=== Record excerpts ===

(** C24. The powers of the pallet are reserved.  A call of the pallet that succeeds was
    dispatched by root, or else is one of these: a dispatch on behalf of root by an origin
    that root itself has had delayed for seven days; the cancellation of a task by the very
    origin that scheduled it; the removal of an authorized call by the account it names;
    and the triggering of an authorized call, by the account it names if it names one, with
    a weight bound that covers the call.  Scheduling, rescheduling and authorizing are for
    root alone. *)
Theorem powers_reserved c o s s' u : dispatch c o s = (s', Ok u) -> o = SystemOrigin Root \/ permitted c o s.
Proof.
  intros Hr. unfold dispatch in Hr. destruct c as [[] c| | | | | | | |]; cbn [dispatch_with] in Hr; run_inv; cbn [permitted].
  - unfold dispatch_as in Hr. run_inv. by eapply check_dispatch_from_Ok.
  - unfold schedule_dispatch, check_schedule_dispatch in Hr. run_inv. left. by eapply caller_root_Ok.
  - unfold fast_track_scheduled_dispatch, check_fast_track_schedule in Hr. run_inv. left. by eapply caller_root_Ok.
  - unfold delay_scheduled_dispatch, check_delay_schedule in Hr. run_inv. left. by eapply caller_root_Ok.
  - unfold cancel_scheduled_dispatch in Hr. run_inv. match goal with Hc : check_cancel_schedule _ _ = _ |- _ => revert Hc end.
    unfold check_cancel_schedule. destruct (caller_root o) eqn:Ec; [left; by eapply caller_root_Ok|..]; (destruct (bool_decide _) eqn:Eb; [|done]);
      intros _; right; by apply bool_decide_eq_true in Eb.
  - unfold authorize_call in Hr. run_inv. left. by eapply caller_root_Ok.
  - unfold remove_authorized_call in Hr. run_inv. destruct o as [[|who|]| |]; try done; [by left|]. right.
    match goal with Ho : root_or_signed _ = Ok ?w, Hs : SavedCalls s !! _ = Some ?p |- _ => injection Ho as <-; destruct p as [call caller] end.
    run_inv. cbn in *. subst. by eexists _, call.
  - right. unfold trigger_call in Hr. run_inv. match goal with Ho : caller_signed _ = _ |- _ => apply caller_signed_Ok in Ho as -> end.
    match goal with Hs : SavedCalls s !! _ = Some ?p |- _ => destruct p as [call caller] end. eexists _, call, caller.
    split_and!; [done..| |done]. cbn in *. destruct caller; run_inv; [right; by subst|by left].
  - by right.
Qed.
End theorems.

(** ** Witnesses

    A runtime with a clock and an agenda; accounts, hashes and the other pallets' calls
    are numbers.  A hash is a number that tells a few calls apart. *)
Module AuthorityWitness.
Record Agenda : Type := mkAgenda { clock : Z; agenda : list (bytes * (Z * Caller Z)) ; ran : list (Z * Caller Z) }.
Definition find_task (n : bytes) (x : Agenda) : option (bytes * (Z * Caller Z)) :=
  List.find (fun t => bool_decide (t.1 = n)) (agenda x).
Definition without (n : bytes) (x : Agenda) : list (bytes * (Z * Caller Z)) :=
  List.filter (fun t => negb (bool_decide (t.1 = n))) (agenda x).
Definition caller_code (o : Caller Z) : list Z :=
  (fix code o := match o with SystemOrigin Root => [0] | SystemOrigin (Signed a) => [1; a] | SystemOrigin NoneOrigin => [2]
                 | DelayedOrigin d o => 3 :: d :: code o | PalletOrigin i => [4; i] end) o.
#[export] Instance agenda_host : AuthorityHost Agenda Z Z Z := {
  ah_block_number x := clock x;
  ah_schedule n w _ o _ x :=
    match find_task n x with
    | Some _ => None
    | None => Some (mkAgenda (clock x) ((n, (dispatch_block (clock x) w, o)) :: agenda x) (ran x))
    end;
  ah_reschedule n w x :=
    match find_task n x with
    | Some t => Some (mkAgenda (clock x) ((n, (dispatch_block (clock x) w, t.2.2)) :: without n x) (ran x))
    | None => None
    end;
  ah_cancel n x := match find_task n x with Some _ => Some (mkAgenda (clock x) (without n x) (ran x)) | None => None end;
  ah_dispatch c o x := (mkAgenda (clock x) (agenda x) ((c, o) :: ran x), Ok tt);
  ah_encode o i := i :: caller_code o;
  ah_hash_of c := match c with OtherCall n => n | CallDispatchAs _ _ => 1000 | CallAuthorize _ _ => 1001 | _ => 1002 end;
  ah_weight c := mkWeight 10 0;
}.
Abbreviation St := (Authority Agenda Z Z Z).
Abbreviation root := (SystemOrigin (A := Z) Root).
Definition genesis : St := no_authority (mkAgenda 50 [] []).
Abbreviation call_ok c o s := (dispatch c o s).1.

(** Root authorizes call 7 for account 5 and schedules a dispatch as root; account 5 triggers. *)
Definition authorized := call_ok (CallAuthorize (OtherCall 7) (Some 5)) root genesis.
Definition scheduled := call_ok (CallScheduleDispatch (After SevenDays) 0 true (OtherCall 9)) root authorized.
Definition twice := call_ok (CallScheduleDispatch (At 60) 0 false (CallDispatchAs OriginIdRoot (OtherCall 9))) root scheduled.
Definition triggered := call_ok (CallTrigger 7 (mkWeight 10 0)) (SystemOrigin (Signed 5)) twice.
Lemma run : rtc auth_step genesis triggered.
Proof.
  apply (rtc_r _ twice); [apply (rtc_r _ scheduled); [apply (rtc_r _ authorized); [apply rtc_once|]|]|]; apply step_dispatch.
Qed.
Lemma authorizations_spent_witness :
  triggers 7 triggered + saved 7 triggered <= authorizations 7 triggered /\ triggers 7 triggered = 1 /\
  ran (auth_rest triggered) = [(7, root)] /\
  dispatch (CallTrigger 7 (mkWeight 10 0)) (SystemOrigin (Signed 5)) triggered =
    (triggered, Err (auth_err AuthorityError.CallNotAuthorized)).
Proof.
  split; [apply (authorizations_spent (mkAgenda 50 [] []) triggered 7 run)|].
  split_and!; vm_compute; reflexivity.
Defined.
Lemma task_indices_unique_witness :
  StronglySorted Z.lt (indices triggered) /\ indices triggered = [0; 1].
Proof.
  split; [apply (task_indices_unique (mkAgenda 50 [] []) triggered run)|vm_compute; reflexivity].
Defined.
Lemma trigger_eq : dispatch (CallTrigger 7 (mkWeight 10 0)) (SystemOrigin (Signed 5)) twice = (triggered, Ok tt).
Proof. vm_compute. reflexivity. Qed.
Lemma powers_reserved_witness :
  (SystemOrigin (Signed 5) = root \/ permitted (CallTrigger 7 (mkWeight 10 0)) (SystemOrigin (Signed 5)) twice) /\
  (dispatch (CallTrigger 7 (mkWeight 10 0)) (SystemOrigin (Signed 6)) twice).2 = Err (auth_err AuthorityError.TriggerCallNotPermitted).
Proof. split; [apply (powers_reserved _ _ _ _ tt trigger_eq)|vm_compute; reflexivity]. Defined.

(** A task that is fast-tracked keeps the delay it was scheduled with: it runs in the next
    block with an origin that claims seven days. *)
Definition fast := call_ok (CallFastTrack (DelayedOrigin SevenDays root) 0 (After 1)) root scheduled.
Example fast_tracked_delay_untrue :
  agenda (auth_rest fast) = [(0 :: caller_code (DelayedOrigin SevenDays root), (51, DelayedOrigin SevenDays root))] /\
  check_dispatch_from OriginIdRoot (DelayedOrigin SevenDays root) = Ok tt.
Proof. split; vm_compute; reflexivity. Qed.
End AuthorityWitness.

===

:: Activity ::
Output all of the listing exactly as written.

:: Exercise output ::
(** C24. The powers of the pallet are reserved.  A call of the pallet that succeeds was
    dispatched by root, or else is one of these: a dispatch on behalf of root by an origin
    that root itself has had delayed for seven days; the cancellation of a task by the very
    origin that scheduled it; the removal of an authorized call by the account it names;
    and the triggering of an authorized call, by the account it names if it names one, with
    a weight bound that covers the call.  Scheduling, rescheduling and authorizing are for
    root alone. *)
Theorem powers_reserved c o s s' u : dispatch c o s = (s', Ok u) -> o = SystemOrigin Root \/ permitted c o s.
Proof.
  intros Hr. unfold dispatch in Hr. destruct c as [[] c| | | | | | | |]; cbn [dispatch_with] in Hr; run_inv; cbn [permitted].
  - unfold dispatch_as in Hr. run_inv. by eapply check_dispatch_from_Ok.
  - unfold schedule_dispatch, check_schedule_dispatch in Hr. run_inv. left. by eapply caller_root_Ok.
  - unfold fast_track_scheduled_dispatch, check_fast_track_schedule in Hr. run_inv. left. by eapply caller_root_Ok.
  - unfold delay_scheduled_dispatch, check_delay_schedule in Hr. run_inv. left. by eapply caller_root_Ok.
  - unfold cancel_scheduled_dispatch in Hr. run_inv. match goal with Hc : check_cancel_schedule _ _ = _ |- _ => revert Hc end.
    unfold check_cancel_schedule. destruct (caller_root o) eqn:Ec; [left; by eapply caller_root_Ok|..]; (destruct (bool_decide _) eqn:Eb; [|done]);
      intros _; right; by apply bool_decide_eq_true in Eb.
  - unfold authorize_call in Hr. run_inv. left. by eapply caller_root_Ok.
  - unfold remove_authorized_call in Hr. run_inv. destruct o as [[|who|]| |]; try done; [by left|]. right.
    match goal with Ho : root_or_signed _ = Ok ?w, Hs : SavedCalls s !! _ = Some ?p |- _ => injection Ho as <-; destruct p as [call caller] end.
    run_inv. cbn in *. subst. by eexists _, call.
  - right. unfold trigger_call in Hr. run_inv. match goal with Ho : caller_signed _ = _ |- _ => apply caller_signed_Ok in Ho as -> end.
    match goal with Hs : SavedCalls s !! _ = Some ?p |- _ => destruct p as [call caller] end. eexists _, call, caller.
    split_and!; [done..| |done]. cbn in *. destruct caller; run_inv; [right; by subst|by left].
  - by right.
Qed.
End theorems.

(** ** Witnesses

    A runtime with a clock and an agenda; accounts, hashes and the other pallets' calls
    are numbers.  A hash is a number that tells a few calls apart. *)
Module AuthorityWitness.
Record Agenda : Type := mkAgenda { clock : Z; agenda : list (bytes * (Z * Caller Z)) ; ran : list (Z * Caller Z) }.
Definition find_task (n : bytes) (x : Agenda) : option (bytes * (Z * Caller Z)) :=
  List.find (fun t => bool_decide (t.1 = n)) (agenda x).
Definition without (n : bytes) (x : Agenda) : list (bytes * (Z * Caller Z)) :=
  List.filter (fun t => negb (bool_decide (t.1 = n))) (agenda x).
Definition caller_code (o : Caller Z) : list Z :=
  (fix code o := match o with SystemOrigin Root => [0] | SystemOrigin (Signed a) => [1; a] | SystemOrigin NoneOrigin => [2]
                 | DelayedOrigin d o => 3 :: d :: code o | PalletOrigin i => [4; i] end) o.
#[export] Instance agenda_host : AuthorityHost Agenda Z Z Z := {
  ah_block_number x := clock x;
  ah_schedule n w _ o _ x :=
    match find_task n x with
    | Some _ => None
    | None => Some (mkAgenda (clock x) ((n, (dispatch_block (clock x) w, o)) :: agenda x) (ran x))
    end;
  ah_reschedule n w x :=
    match find_task n x with
    | Some t => Some (mkAgenda (clock x) ((n, (dispatch_block (clock x) w, t.2.2)) :: without n x) (ran x))
    | None => None
    end;
  ah_cancel n x := match find_task n x with Some _ => Some (mkAgenda (clock x) (without n x) (ran x)) | None => None end;
  ah_dispatch c o x := (mkAgenda (clock x) (agenda x) ((c, o) :: ran x), Ok tt);
  ah_encode o i := i :: caller_code o;
  ah_hash_of c := match c with OtherCall n => n | CallDispatchAs _ _ => 1000 | CallAuthorize _ _ => 1001 | _ => 1002 end;
  ah_weight c := mkWeight 10 0;
}.
Abbreviation St := (Authority Agenda Z Z Z).
Abbreviation root := (SystemOrigin (A := Z) Root).
Definition genesis : St := no_authority (mkAgenda 50 [] []).
Abbreviation call_ok c o s := (dispatch c o s).1.

(** Root authorizes call 7 for account 5 and schedules a dispatch as root; account 5 triggers. *)
Definition authorized := call_ok (CallAuthorize (OtherCall 7) (Some 5)) root genesis.
Definition scheduled := call_ok (CallScheduleDispatch (After SevenDays) 0 true (OtherCall 9)) root authorized.
Definition twice := call_ok (CallScheduleDispatch (At 60) 0 false (CallDispatchAs OriginIdRoot (OtherCall 9))) root scheduled.
Definition triggered := call_ok (CallTrigger 7 (mkWeight 10 0)) (SystemOrigin (Signed 5)) twice.
Lemma run : rtc auth_step genesis triggered.
Proof.
  apply (rtc_r _ twice); [apply (rtc_r _ scheduled); [apply (rtc_r _ authorized); [apply rtc_once|]|]|]; apply step_dispatch.
Qed.
Lemma authorizations_spent_witness :
  triggers 7 triggered + saved 7 triggered <= authorizations 7 triggered /\ triggers 7 triggered = 1 /\
  ran (auth_rest triggered) = [(7, root)] /\
  dispatch (CallTrigger 7 (mkWeight 10 0)) (SystemOrigin (Signed 5)) triggered =
    (triggered, Err (auth_err AuthorityError.CallNotAuthorized)).
Proof.
  split; [apply (authorizations_spent (mkAgenda 50 [] []) triggered 7 run)|].
  split_and!; vm_compute; reflexivity.
Defined.
Lemma task_indices_unique_witness :
  StronglySorted Z.lt (indices triggered) /\ indices triggered = [0; 1].
Proof.
  split; [apply (task_indices_unique (mkAgenda 50 [] []) triggered run)|vm_compute; reflexivity].
Defined.
Lemma trigger_eq : dispatch (CallTrigger 7 (mkWeight 10 0)) (SystemOrigin (Signed 5)) twice = (triggered, Ok tt).
Proof. vm_compute. reflexivity. Qed.
Lemma powers_reserved_witness :
  (SystemOrigin (Signed 5) = root \/ permitted (CallTrigger 7 (mkWeight 10 0)) (SystemOrigin (Signed 5)) twice) /\
  (dispatch (CallTrigger 7 (mkWeight 10 0)) (SystemOrigin (Signed 6)) twice).2 = Err (auth_err AuthorityError.TriggerCallNotPermitted).
Proof. split; [apply (powers_reserved _ _ _ _ tt trigger_eq)|vm_compute; reflexivity]. Defined.

(** A task that is fast-tracked keeps the delay it was scheduled with: it runs in the next
    block with an origin that claims seven days. *)
Definition fast := call_ok (CallFastTrack (DelayedOrigin SevenDays root) 0 (After 1)) root scheduled.
Example fast_tracked_delay_untrue :
  agenda (auth_rest fast) = [(0 :: caller_code (DelayedOrigin SevenDays root), (51, DelayedOrigin SevenDays root))] /\
  check_dispatch_from OriginIdRoot (DelayedOrigin SevenDays root) = Ok tt.
Proof. split; vm_compute; reflexivity. Qed.
End AuthorityWitness.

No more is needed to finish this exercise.